'''

Definition source_dispatch (s : CommandSource) (line : Name) (d : Dispatcher) (w : W) : Status * Dispatcher * W :=
  if bound s then dispatch line d w else (Status.not_running, d, w).
End dispatcher.

(** ** Lines that are written out

    An argument in quotes, or bare when it has no spaces; quotes and
    backslashes are escaped. *)
Definition escape (arg : Name) : Name :=
  concat ((fun c => if (c =? quote) || (c =? backslash) then [backslash; c] else [c]) <$> arg).
Definition render (quoted : bool) (arg : Name) : Name := if quoted then quote :: escape arg ++ [quote] else escape arg.
(** Each argument with its quoting and the spaces that follow it. *)
Definition Word : Type := bool * Name * Name.
Definition word_text (w : Word) : Name := let '(quoted, arg, gap) := w in render quoted arg ++ gap.
Definition line_of (ws : list Word) : Name := concat (word_text <$> ws).
Definition word_arg (w : Word) : Name := w.1.2.
Definition word_ok (w : Word) : Prop :=
  let '(quoted, arg, gap) := w in
  Forall (fun c => Space c = true) gap /\ (quoted = true \/ (arg <> [] /\ Forall (fun c => Space c = false) arg)).
(** Every argument but the last is followed by a space. *)
Fixpoint words_ok (ws : list Word) : Prop :=
  match ws with
  | [] => True
  | w :: ws => word_ok w /\ (ws <> [] -> w.2 <> []) /\ words_ok ws
  end.

Definition puts (arg : Name) (t : Tokens) : Tokens := foldl (fun t c => put c t) t arg.

Lemma Space_not c : Space c = true -> c <> quote /\ c <> backslash.
Proof. unfold Space, quote, backslash. rewrite !orb_true_iff, !Z.eqb_eq. lia. Qed.

(** An escaped argument is put into the buffer as it was. *)
Lemma token_escape quoted arg : forall tail t, quoted = true \/ Forall (fun c => Space c = false) arg ->
  token quoted (escape arg ++ tail) t = token quoted tail (puts arg t).
Proof.
  induction arg as [|c arg IH]; intros tail t Hq; [done|].
  assert (quoted = true \/ Forall (fun c => Space c = false) arg) as Hq' by (destruct Hq as [?|Hq]; [by left|right; by apply Forall_cons in Hq as [_ Hq]]).
  unfold escape in *. cbn [fmap list_fmap concat]. rewrite <-app_assoc. change (puts (c :: arg) t) with (puts arg (put c t)).
  destruct ((c =? quote) || (c =? backslash)) eqn:Ec.
  - cbn [app token]. rewrite Ec. cbn [Z.eqb backslash Pos.eqb andb]. by rewrite IH.
  - apply orb_false_iff in Ec as [E1 E2]. cbn [app]. rewrite <-IH by done. set (rest := _ ++ _). cbn [token]. rewrite E1, E2. cbn [andb].
    assert (negb quoted && Space c = false) as ->.
    { destruct Hq as [->|Hq]; [done|]. apply Forall_cons in Hq as [-> _]. by destruct quoted. }
    by destruct rest.
Qed.
Lemma token_word quoted arg tail t : quoted = true \/ Forall (fun c => Space c = false) arg ->
  (forall c rest, tail = c :: rest -> Space c = true) ->
  token quoted (escape arg ++ (if quoted then [quote] else []) ++ tail) t = Some (puts arg t, tail, true).
Proof.
  intros Hq Htail. rewrite token_escape by done. destruct quoted; cbn [app].
  - cbn [token quote Z.eqb Pos.eqb negb backslash andb]. destruct tail as [|c rest]; [done|]. by rewrite (Htail c rest).
  - destruct tail as [|c rest]; [done|]. specialize (Htail c rest eq_refl). destruct (Space_not _ Htail) as [H1 H2].
    cbn [token]. apply Z.eqb_neq in H1, H2. rewrite H1, H2, Htail. cbn. by destruct rest.
Qed.

Section lines.
Context (LineCapacity ArgumentCapacity : nat).
Abbreviation toks := (tokens ArgumentCapacity).

Definition add_word (arg : Name) (t : Tokens) : Tokens :=
  let t' := puts arg t in
  t' <| arguments_ := <[argc_ t' := (write_ t, write_ t' - write_ t)%nat]> (arguments_ t') |> <| argc_ := S (argc_ t') |>.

'''

• _Try it_
Retype exactly the lines above, from the one with "match ws with" through the one with "Lemma token_escape quoted", inclusive.

• _Written reply_
  match ws with
  | [] => True
  | w :: ws => word_ok w /\ (ws <> [] -> w.2 <> []) /\ words_ok ws
  end.

Definition puts (arg : Name) (t : Tokens) : Tokens := foldl (fun t c => put c t) t arg.

Lemma Space_not c : Space c = true -> c <> quote /\ c <> backslash.
Proof. unfold Space, quote, backslash. rewrite !orb_true_iff, !Z.eqb_eq. lia. Qed.

(** An escaped argument is put into the buffer as it was. *)
Lemma token_escape quoted arg : forall tail t, quoted = true \/ Forall (fun c => Space c = false) arg ->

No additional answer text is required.